*Goal of the exercise:* Starting with the line that contains "[->|Hne]; [right; set_solver|]." and stopping after the line that contains "Hc as [? Hn].", return each line below exactly as written, with no others.

(Exercise data Opens)

(** An active copy goes once the sealed object was stored. *)
Lemma fine_delete s lane n k :
  site_inv s → good_place lane n → active_partial_key prefix (suffix_of lane n) = Some k → key_of lane n ∈ stored s →
  fine s (set_objects (base.delete k (objects s)) s).
Proof.
  intros Hi Hg Hk Hst. split; [|split; [|done]].
  - keeps Hi.
    + intros l m b Hm [_ ?]%lookup_delete_Some. by apply si_objects0.
    + intros l m k' b Hm Hk' [_ ?]%lookup_delete_Some. by eapply si_partials0.
    + intros k' [b [_ ?]%lookup_delete_Some]. apply si_stored0. eauto.
    + intros k' [b [_ ?]%lookup_delete_Some]. apply si_keys0. eauto.
    + intros l m Hm. rewrite lookup_delete_ne; [by apply si_persist0|]. intros Eq. by eapply key_not_partial.
  - split; simpl; [done|done|auto|done|]. intros l m k' Hm Hk' Hp. destruct (decide (k = k')) as [<-|Hne].
    + right. destruct (active_key_inj lane n l m k) as [-> ->]; done.
    + left. by rewrite lookup_delete_ne.
Qed.

Lemma fine_reclaim s lane n :
  site_inv s → good_place lane n →
  fine s (set_reclaimed ({[key_of lane n]} ∪ reclaimed s) (set_objects (base.delete (key_of lane n) (objects s)) s)).
Proof.
  intros Hi Hg. split; [|split; [|done]].
  - keeps Hi.
    + intros l m b Hm [_ ?]%lookup_delete_Some. by apply si_objects0.
    + intros l m k' b Hm Hk' [_ ?]%lookup_delete_Some. by eapply si_partials0.
    + intros k' [b [_ ?]%lookup_delete_Some]. apply si_stored0. eauto.
    + intros k' [b [_ ?]%lookup_delete_Some]. apply si_keys0. eauto.
    + intros l m Hm Hst. destruct (decide (key_of lane n = key_of l m)) as [->|Hne]; [right; set_solver|].
      rewrite lookup_delete_ne by done. destruct (si_persist0 l m Hm Hst); [by left|right; set_solver].
  - split; simpl; [done|done|auto|set_solver|]. intros l m k' Hm Hk' Hp. left.
    rewrite lookup_delete_ne by by eapply key_not_partial. done.
Qed.

Lemma fine_dir s p : site_inv s → Forall component p → fine s (set_dirs ({[p]} ∪ dirs s) s).
Proof.
  intros Hi Hp. assert (dirs s ⊆ {[p]} ∪ dirs s) as Hd by set_solver. split; [|split; [split; simpl; auto|done]].
  keeps Hi.
  - set_solver.
  - intros l d n ? ? ?. eapply enumerated_mono; eauto.
  - intros q Hq. destruct (si_queue0 q Hq). split; [done|]. eapply enumerated_mono; eauto.
Qed.

(** A file of a segment appears. *)
Lemma fine_insert s lane d n :
  site_inv s → stage d → good_place lane n → enumerated (dirs s) lane →
  fine s (set_files (<[lane ++ [d; n] := body (key_of lane n)]> (files s)) s).
Proof.
  intros Hi Hd Hg He. split; [|split; [|done]].
  - keeps Hi.
    + intros p b [[<- _]|[_ Hp]]%lookup_insert_Some; [|by eauto]. destruct Hg as [Hc _]. apply Forall_app in Hc as [? Hn].
      apply Forall_app. split; [done|]. constructor; [by apply stage_component|done].
    + intros l d' m b Hd' Hm [[(-> & -> & ->)%path_inj <-]|[_ Hp]]%lookup_insert_Some; [done|]. by eapply si_files0.
    + intros l m b Hm [[(-> & -> & ->)%path_inj <-]|[_ Hp]]%lookup_insert_Some; [by apply stage_not_active in Hd|]. by eapply si_active0.
    + intros l d' m Hd' Hm [b [[(-> & -> & ->)%path_inj <-]|[_ Hp]]%lookup_insert_Some]; [by destruct Hg as (_ & _ & ?)|].
      eapply si_home0; eauto.
    + intros l d' m Hd' Hm [b [[(-> & -> & ->)%path_inj <-]|[_ Hp]]%lookup_insert_Some]; [done|]. eapply si_lanes0; eauto.
    + intros l m Ho. destruct (si_owed0 l m Ho) as [? [?|?]]; (split; [done|]); [left|by right].
      apply lookup_insert_is_Some'. by right.
  - split; simpl; auto. intros l m Hm Hp. left. apply lookup_insert_is_Some'. by right.
Qed.

(** A flush of an active file. *)
Lemma fine_flush s lane n b k :
  site_inv s → good_place lane n → active_partial_key prefix (suffix_of lane n) = Some k → flushed k b →
  fine s (set_files (<[lane ++ [ACTIVE_DIR; n ++ lit ".partial"] := b]> (files s)) s).
Proof.
  intros Hi Hg Hk Hb. split; [|split; [|done]].
  - keeps Hi.
    + intros p b' [[<- _]|[_ Hp]]%lookup_insert_Some; [|by eauto]. destruct Hg as [Hc _]. apply Forall_app in Hc as [? Hn%Forall_inv].
      apply Forall_app. split; [done|]. repeat constructor; [done| |by intros [? ?]%app_eq_nil|].
      * refine (bool_decide_unpack _ _). by vm_compute.
      * rewrite elem_of_app. intros [?|Hin]; [by destruct Hn|]. revert Hin. refine (bool_decide_unpack _ _). by vm_compute.
    + intros l d' m b' Hd' Hm [[(-> & <- & <-)%path_inj <-]|[_ Hp]]%lookup_insert_Some; [by apply stage_not_active in Hd'|]. by eapply si_files0.
    + intros l m b' Hm [[(-> & _ & E)%path_inj <-]|[_ Hp]]%lookup_insert_Some; [|by eapply si_active0].
      apply app_inv_tail in E as ->. intros k' Hk'. congruence.
    + intros l d' m Hd' Hm [b' [[(-> & <- & <-)%path_inj <-]|[_ Hp]]%lookup_insert_Some]; [by apply stage_not_active in Hd'|].
      eapply si_home0; eauto.
    + intros l d' m Hd' Hm [b' [[(-> & <- & <-)%path_inj <-]|[_ Hp]]%lookup_insert_Some]; [by apply stage_not_active in Hd'|].
      eapply si_lanes0; eauto.
    + intros l m Ho. destruct (si_owed0 l m Ho) as [? [?|?]]; (split; [done|]); [left|by right].
      apply lookup_insert_is_Some'. by right.
  - split; simpl; auto. intros l m Hm Hp. left. apply lookup_insert_is_Some'. by right.
Qed.

(** A file goes; a pin only when its object was stored. *)
Lemma fine_remove s lane d n :
  site_inv s → (d = MIRROR_PENDING_DIR → key_of lane n ∈ stored s) →
  fine s (set_files (base.delete (lane ++ [d; n]) (files s)) s).
Proof.
  intros Hi Hd. split; [|split; [|done]].
  - keeps Hi.
    + intros p b [_ ?]%lookup_delete_Some. eauto.
    + intros l d' m b ? ? [_ ?]%lookup_delete_Some. by eapply si_files0.
    + intros l m b ? [_ ?]%lookup_delete_Some. by eapply si_active0.
    + intros l d' m ? ? [b [_ ?]%lookup_delete_Some]. eapply si_home0; eauto.
    + intros l d' m ? ? [b [_ ?]%lookup_delete_Some]. eapply si_lanes0; eauto.
    + intros l m Ho. destruct (si_owed0 l m Ho) as [? [?|?]]; (split; [done|]); [|by right].
      destruct (decide (lane ++ [d; n] = pending_path l m)) as [(-> & -> & ->)%path_inj|]; [by right; apply Hd|].
      left. by rewrite lookup_delete_ne.
  - split; simpl; auto. intros l m Hm Hp.
    destruct (decide (lane ++ [d; n] = pending_path l m)) as [(-> & -> & ->)%path_inj|]; [by right; apply Hd|].
    left. by rewrite lookup_delete_ne.
Qed.

Lemma fine_queue s l : site_inv s → (∀ q, q ∈ l → good_handed q ∧ enumerated (dirs s) (lane q)) → fine s (set_queue l s).
Proof. intros Hi Hl. split; [|by split; [apply guar_same|]]. by keeps Hi. Qed.

Lemma fine_send s l : site_inv s → (∀ m, m ∈ l → registered_well s m) → fine s (set_registrations (registrations s ++ l) s).
Proof.
  intros Hi Hl. split; [|by split; [apply guar_same|]]. keeps Hi.
  intros m Hm. apply (registered_mono s); [done|]. apply elem_of_app in Hm as [?|?]; auto.
Qed.

Lemma fine_owed s lane n :
  site_inv s → good_place lane n → is_Some (files s !! pending_path lane n) → fine s (set_owed ({[(lane, n)]} ∪ owed s) s).
Proof.
  intros Hi Hg Hp. split; [|by split; [apply guar_same|]]. keeps Hi.
  intros l m [[= -> ->]%elem_of_singleton|?]%elem_of_union; auto.
Qed.

Lemma fine_swept s l : site_inv s → (∀ lane n, (lane, n) ∈ l → key_of lane n ∈ stored s) → fine s (set_swept (l :: swept s) s).
Proof.
  intros Hi Hl. split; [|by split; [apply guar_same|]]. keeps Hi.
  intros ls lane n [->|?]%elem_of_cons; eauto.
Qed.

Lemma guar_trans s s' s'' : site_guar s s' → site_guar s' s'' → site_guar s s''.
Proof.
  intros [] []. split; [set_solver..| |set_solver|].
  - intros l n Hg Hp. destruct (sg_pins0 l n Hg Hp) as [Hp'|?]; [by apply sg_pins1|right; set_solver].
  - intros l n k Hg Hk Hp. destruct (sg_partials0 l n k Hg Hk Hp) as [Hp'|?]; [by eapply sg_partials1|right; set_solver].
Qed.

Lemma untouched_trans s s' s'' : untouched s s' → untouched s' s'' → untouched s s''.
Proof. unfold untouched. intros (? & ? & ?) (? & ? & ?). split_and!; congruence. Qed.

Lemma fine_refl s : site_inv s → fine s s.
Proof. intros Hi. split; [done|]. split; [apply guar_refl|done]. Qed.
Lemma rtriple_apply cs sm c rest :
  rtriple (applying cs sm (c :: rest)) (apply_candidate num_rows sm c)
    (λ r s, match r with Some sm => applying cs sm rest s | None => checked = true → F0 ⊆ restored s ∧ some_reclaimed s end).
Proof.
  unfold apply_candidate. eapply hoare_then; [apply rtriple_exists, lasting_stable, lasting_applying|]. intros [|].
  - set (P := λ s, applying cs sm (c :: rest) s ∧ is_Some (restored s !! rel (target c))).
    assert (lasting P) as HP by (apply stable_and; [apply lasting_applying|]; intros s s' (_ & -> & _); done).
    eapply hoare_mono; [| |eapply (hoare_bind _ _ _ P); [by apply (rtriple_ensure P)| |]];
      [by intros s (? & Hp & _); split; [|apply Hp]|by intros r s H; exact H| |by intros s [_ ->]].
    intros ?. apply hoare_ret. intros s [[Ha [b Hb]] _]. eapply applying_drop; [done|done|]. intros l i pb Hch Hok _.
    rewrite <- (candidate_rel _ _ _ _ Hok). exists b. split; [done|]. intros _ Hf. rewrite (ap_fresh _ _ _ _ Ha c Hch) in Hb by by left. congruence.
  - apply (hoare_extract _ (∃ l i pb, candidate_ok l i pb c)).
    { intros s ([] & _). destruct (ap_rest0 c) as (l & i & pb & ? & _); [by left|]. eauto. }
    intros (l & i & pb & Hok). set (R := λ s, applying cs sm (c :: rest) s ∧ (checked = true → restored s !! rel (target c) = None)).
    assert (stable R) as HR.
    { apply lasting_stable, stable_and; [apply lasting_applying|]. intros s s' (_ & -> & _). done. }
    apply (hoare_bind _ _ _ _ (λ r s, R s ∧ read_ok l i pb c r s)).
    + eapply hoare_mono; [| |by apply (rtriple_read R)]; [|by intros r s H; exact H]. intros s (Ha & _ & Hn). split; [split; auto|].
      destruct (ap_rest _ _ _ _ Ha c) as (l' & i' & pb' & Hok' & Hk); [by left|]. by destruct (candidate_unique _ _ _ _ _ _ _ Hok Hok') as (<- & <- & <-).
    + intros rd. destruct (segment_rows num_rows (read_body rd)) eqn:Er; [by apply (rtriple_write cs sm c rest l i pb rd); [|eexists]|].
      apply hoare_ret. intros s ([Ha _] & Hread). eapply applying_drop; [done|done|]. intros l' i' pb' _ Hok' Hs.
      destruct (candidate_unique _ _ _ _ _ _ _ Hok Hok') as (<- & <- & <-). destruct (sound_read l i pb c rd s Hs Hread). congruence.
    + intros s ([Ha _] & Hread) Hch. split; [by apply (ap_kept _ _ _ _ Ha)|]. exists l, (i ++ lit ".arrow"). split; [apply Hok|by apply Hread].
Qed.
(* ===== verification/MirrorRaces.v ===== *)
(** A run of a restore beside an upload in which it misses a segment. *)

From stdpp Require Import prelude gmap strings sorting relations.
From Stdlib Require Import ZArith Lia.
From S2P Require Import Prelude RustStr WalFrame WalLifecycle Eff RelyGuarantee MirrorSync MirrorKeys MirrorUpload MirrorSafe MirrorRecover.
From S2P Require Import MirrorRestore.

#[local] Existing Instance sample_arrow.

(** * A segment between two pages *)

Definition upper_home : rstr → list rstr := λ _, [lit "ACME"].
Definition upper_handed : Handed := mkHanded [lit "ACME"] (lit "x.arrow") (lit "ACME/x.arrow") 3.
Definition upper_snapshot : ActiveSnapshot := mkSnapshot [lit "ACME"; ACTIVE_DIR; lit "x.arrow.partial"] 1 (Some (lit "ACME")).
Definition upper_active : rstr := lit "wal-mirror/_active/ACME/x.arrow.partial".

(** A flush, its active copy, and the seal. *)
Definition flush_upper : Eff Site unit := flush [lit "ACME"] (lit "x.arrow") (restored_body []).
Definition tick_upper : Eff Site unit := ignore (active_tick sample_prefix ∅ [upper_snapshot]).
Definition flushed_site : Site := (run (all_done 40) flush_upper empty_site).2.
Definition active_site : Site := (run (all_done 40) tick_upper flushed_site).2.
Definition sealing_site : Site := (run (all_done 40) (hand_over sample_prefix restored_body upper_handed) active_site).2.

(** The upload and the cleanup fall between the two pages. *)
Definition paged_pool : list Proc :=
  [mkProc (ARestore true) (checked_restore one_row [] sample_prefix [lit "wal-mirror/B"]); mkProc AMirror (worker_turn sample_prefix true true)].
Definition paged_schedule : list (nat * Z * Outcome) :=
  replicate 2 (0%nat, 0, Done) ++ replicate 8 (1%nat, 0, Done) ++ replicate 3 (0%nat, 0, Done).
Definition missed (s : Site) : Prop :=
  ∃ r sm, restores s = [r] ∧ is_Some (began_objects r !! upper_active) ∧ outcome r = Some sm ∧ pulled sm = 0 ∧
    objects s !! key_of sample_prefix [lit "ACME"] (lit "x.arrow") = Some (restored_body []) ∧ restored s = ∅ ∧ reclaimed s = ∅.

Lemma upper_good : good_handed upper_home upper_handed.
Proof.
  split; [split; [|split]|]; [|by vm_compute..]. repeat constructor; try done; refine (bool_decide_unpack _ _); by vm_compute.
Qed.

Lemma upper_start : rtc (restore_step one_row sample_prefix restored_body (λ _ _, True) upper_home) (0, [], empty_site) (0, paged_pool, sealing_site).
Proof.
  transitivity (0, [] : list (Proc (Σ := Site) (Act := MirrorActor)), flushed_site); [|transitivity (0, [] : list (Proc (Σ := Site) (Act := MirrorActor)), active_site);
    [|transitivity (0, [] : list (Proc (Σ := Site) (Act := MirrorActor)), sealing_site)]].
  - apply (all_done_reach _ AMirror flush_upper); [|by vm_compute..]. apply restarts_other.
    apply (starts_flush _ _ _ _ [lit "ACME"] (lit "x.arrow") (restored_body []) upper_active); [apply upper_good|by vm_compute|done].
  - apply (all_done_reach _ AMirror tick_upper); [|by vm_compute..]. apply restarts_other, starts_tick.
    constructor; [|constructor]. exists [lit "ACME"], (lit "x.arrow"). split_and!; [apply upper_good|by vm_compute..].
  - apply (all_done_reach _ AMirror (hand_over sample_prefix restored_body upper_handed)); [|by vm_compute..].
    apply restarts_other, starts_seal, upper_good.
  - apply start_all; [|by repeat constructor]. apply Forall_cons; split; [by apply restarts_checked|]. apply Forall_singleton, restarts_other, starts_worker.
Qed.

(** C34. A segment can be missed by a restore although its bytes were in the
    mirror throughout and no request failed.  The listing is made page by page;
    for a tenant whose name sorts before [_active] the sealed key belongs to an
    earlier page than the active copy, and an upload with its cleanup between
    the two pages leaves neither in the listing.  The restore reports success. *)
Theorem paged_listing_misses : ∃ pool s,
  rtc (restore_step one_row sample_prefix restored_body (λ _ _, True) upper_home) (0, [], empty_site) (0, pool, s) ∧ missed s.
Proof.
  assert (match exec mirror_allowedb 0 paged_pool sealing_site paged_schedule with
    | Some (t, _, s) => Some (t, bool_decide (restored s = ∅), bool_decide (reclaimed s = ∅),
        objects s !! key_of sample_prefix [lit "ACME"] (lit "x.arrow"),
        (λ r, (bool_decide (is_Some (began_objects r !! upper_active)), pulled <$> outcome r)) <$> restores s)
    | None => None end = Some (0, true, true, Some (restored_body []), [(true, Some 0)])) as H by (vm_compute; reflexivity).
  destruct (exec mirror_allowedb 0 paged_pool sealing_site paged_schedule) as [[[t pool] s]|] eqn:E; [|discriminate H].
  injection H as -> Hf%bool_decide_eq_true Hr%bool_decide_eq_true Ho Hm. exists pool, s. split.
  - etrans; [exact upper_start|]. eapply exec_reach; [|exact E]. apply mirror_allowedb_ok.
  - clear E. destruct (restores s) as [|r [|]] eqn:Er; [discriminate Hm| |discriminate Hm]. injection Hm as Hb%bool_decide_eq_true Hp.
    destruct (outcome r) as [sm|] eqn:Eo; [|discriminate Hp]. injection Hp as Hp. exists r, sm. by split_and!.
Qed.
(** [consumed_segments_and_history_floor] *)
Definition consumed_segments_and_history_floor : Eff Host (list rstr * option Z) :=
  let* t := must (cached_entry g) in
  Ret (cumulative_consumed_segments t, retained_history_floor t).

Definition classify_orphan (consumed : list rstr) (floor : option Z) (p : path) : Eff Host unit :=
  if bool_decide (p.2 ∈ consumed) then must (io (call (OpRemove p))) else
  let* m := stat p in
  if negb (covered floor (snd <$> m)) then Ret tt else
  let dest := (SealedDir, p.2) in
  let* e := io (call (OpExists dest)) in
  if e : bool then Ret tt else must (io (call (OpRename p dest))).

Definition dispose_orphans_at : Eff Host unit :=
  let* orphans := must (io list_orphaned) in
  if bool_decide (length orphans = 0%nat) then Ret tt else
  let* known := consumed_segments_and_history_floor in
  let* _ := must (io (call (OpMkdir SealedDir))) in
  each_ (classify_orphan known.1 known.2) orphans.

(** ** Commits *)

Inductive CommitResult := CommitOk (segments : Z) | UnreadableSegments (l : list path) | CommitMismatch | CommitFailed.

Definition filesystem_terminal_consumed_proof_entries : Eff Host (list rstr) :=
  let* t := must (cached_entry g) in
  match durable_consumed_proof t with
  | Valid proof =>
      let* visible := must (io list_visible) in
      let* orphans := must (io list_orphaned) in
      let* poisoned := must (io list_poisoned) in
      let protected := (snd <$> filter (λ p : path, p.1 ≠ CommittedDir) visible) ++ (snd <$> orphans ++ poisoned) in
      Ret (filter (λ i, i ∉ protected) (segment_id <$> entries proof))
  | _ => Ret []
  end.

Definition read_claimed (claimed : list path) : Eff Host (list (path * option (list batch))) :=
  each (λ acc p, let* r := io (read_segment_file p) in Ret (acc ++ [(p, r)])) claimed [].

Definition commit_claimed (claimed : list path) : Eff Host CommitResult :=
  let* results := read_claimed claimed in
  let unreadable := fst <$> filter (λ r, r.2 = None) results in
  if bool_decide (length unreadable ≠ 0%nat) then Ret (UnreadableSegments unreadable) else
  let bs := results ≫= λ r, default [] r.2 in
  match bs with
  | [] => Ret (CommitOk (len claimed))
  | _ =>
      let* claimed_at := clock in
      let used := (λ p : path, mkEntry p.2 claimed_at) <$> claimed in
      let* terminal := catch filesystem_terminal_consumed_proof_entries in
      match terminal with
      | None => Ret CommitFailed
      | Some terminal =>
          let* r := catch (on_sys (commit_outcome g bs used None terminal owner)) in
          match r with
          | Some AppendDone => let* _ := invalidate_cached_table g in Ret (CommitOk (len claimed))
          | Some AppendMismatch => Ret CommitMismatch
          | _ => Ret CommitFailed
          end
      end
  end.

(** A commit in flight answers with its claims and their bytes. *)
Abbreviation Task := (Eff Host (list path * Z * CommitResult)) (only parsing).

Definition commit_task (claimed : list path) (bytes : Z) : Task :=
  let* r := commit_claimed claimed in Ret (claimed, bytes, r).

(** [FuturesUnordered::next], as far as the schedule goes: [None] when no commit
    has come back by then. *)
Fixpoint next (schedule : list nat) (inflight : list Task) : Eff Host (option (list path * Z * CommitResult * list Task)) :=
  match schedule with
  | [] => Ret None
  | i :: schedule =>
      match inflight !! i with
      | None => next schedule inflight
      | Some (Ret r) => Ret (Some (r, delete i inflight))
      | Some Err => Err
      | Some (Stmt l f k) => Stmt l f (λ r, next schedule (<[i := k r]> inflight))
      end
  end.

(** ** Failed reads *)

(** Charges one failed read. *)
Definition charge_failure (n : rstr) : Eff Host Z :=
  stmt Local (λ _ h,
    let attempts := saturating_add 32 (default 0 (failures h !! n)) 1 in
    (attempts, set_failures (<[n := attempts]> (failures h)) h)).

Definition forget_failures (ns : list rstr) : Eff Host unit :=
  stmt Local (λ _ h, (tt, set_failures (foldr delete (failures h) ns) h)).

Definition set_aside_one (set_aside : list path) (p : path) : Eff Host (list path) :=
  let* attempts := charge_failure p.2 in
  if (poison_limit cfg =? 0) || (attempts <? poison_limit cfg) then Ret set_aside else
  let* r := io (quarantine_poison_segment (note p attempts) pid p) in
  match r with
  | Some _ => let* _ := forget_failures [p.2] in Ret (set_aside ++ [p])
  | None => Ret set_aside
  end.

(** What stays in the batch, and how many were set aside. *)
Definition set_aside_unreadable (claimed : list path) (r : CommitResult) : Eff Host (list path * nat) :=
  match r with
  | UnreadableSegments l =>
      let* set_aside := each set_aside_one l [] in
      Ret (filter (λ c, c ∉ set_aside) claimed, length set_aside)
  | _ => Ret (claimed, 0%nat)
  end.

(** ** Admission *)

Definition fs_pending_stats (paths : list path) : Eff Host (Z * Z) :=
  each (λ (acc : Z * Z) p,
          let* m := stat p in
          match m with
          | None => Ret acc
          | Some (n, modified) =>
              let* now := clock in
              Ret (saturating_add 64 acc.1 n, if modified <=? now then Z.max acc.2 (now - modified) else acc.2)
          end) paths (0, 0).

Definition deferred (paths : list path) : Eff Host bool :=
  match fs_commit_batch cfg with
  | None => Ret false
  | Some _ =>
      let* stats := fs_pending_stats paths in
      Ret (commit_deferred (fs_commit_batch cfg) stats.1 stats.2)
  end.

(Exercise data Closes)

*Task answer:*
    + intros l m Hm Hst. destruct (decide (key_of lane n = key_of l m)) as [->|Hne]; [right; set_solver|].
      rewrite lookup_delete_ne by done. destruct (si_persist0 l m Hm Hst); [by left|right; set_solver].
  - split; simpl; [done|done|auto|set_solver|]. intros l m k' Hm Hk' Hp. left.
    rewrite lookup_delete_ne by by eapply key_not_partial. done.
Qed.

Lemma fine_dir s p : site_inv s → Forall component p → fine s (set_dirs ({[p]} ∪ dirs s) s).
Proof.
  intros Hi Hp. assert (dirs s ⊆ {[p]} ∪ dirs s) as Hd by set_solver. split; [|split; [split; simpl; auto|done]].
  keeps Hi.
  - set_solver.
  - intros l d n ? ? ?. eapply enumerated_mono; eauto.
  - intros q Hq. destruct (si_queue0 q Hq). split; [done|]. eapply enumerated_mono; eauto.
Qed.

(** A file of a segment appears. *)
Lemma fine_insert s lane d n :
  site_inv s → stage d → good_place lane n → enumerated (dirs s) lane →
  fine s (set_files (<[lane ++ [d; n] := body (key_of lane n)]> (files s)) s).
Proof.
  intros Hi Hd Hg He. split; [|split; [|done]].
  - keeps Hi.
    + intros p b [[<- _]|[_ Hp]]%lookup_insert_Some; [|by eauto]. destruct Hg as [Hc _]. apply Forall_app in Hc as [? Hn].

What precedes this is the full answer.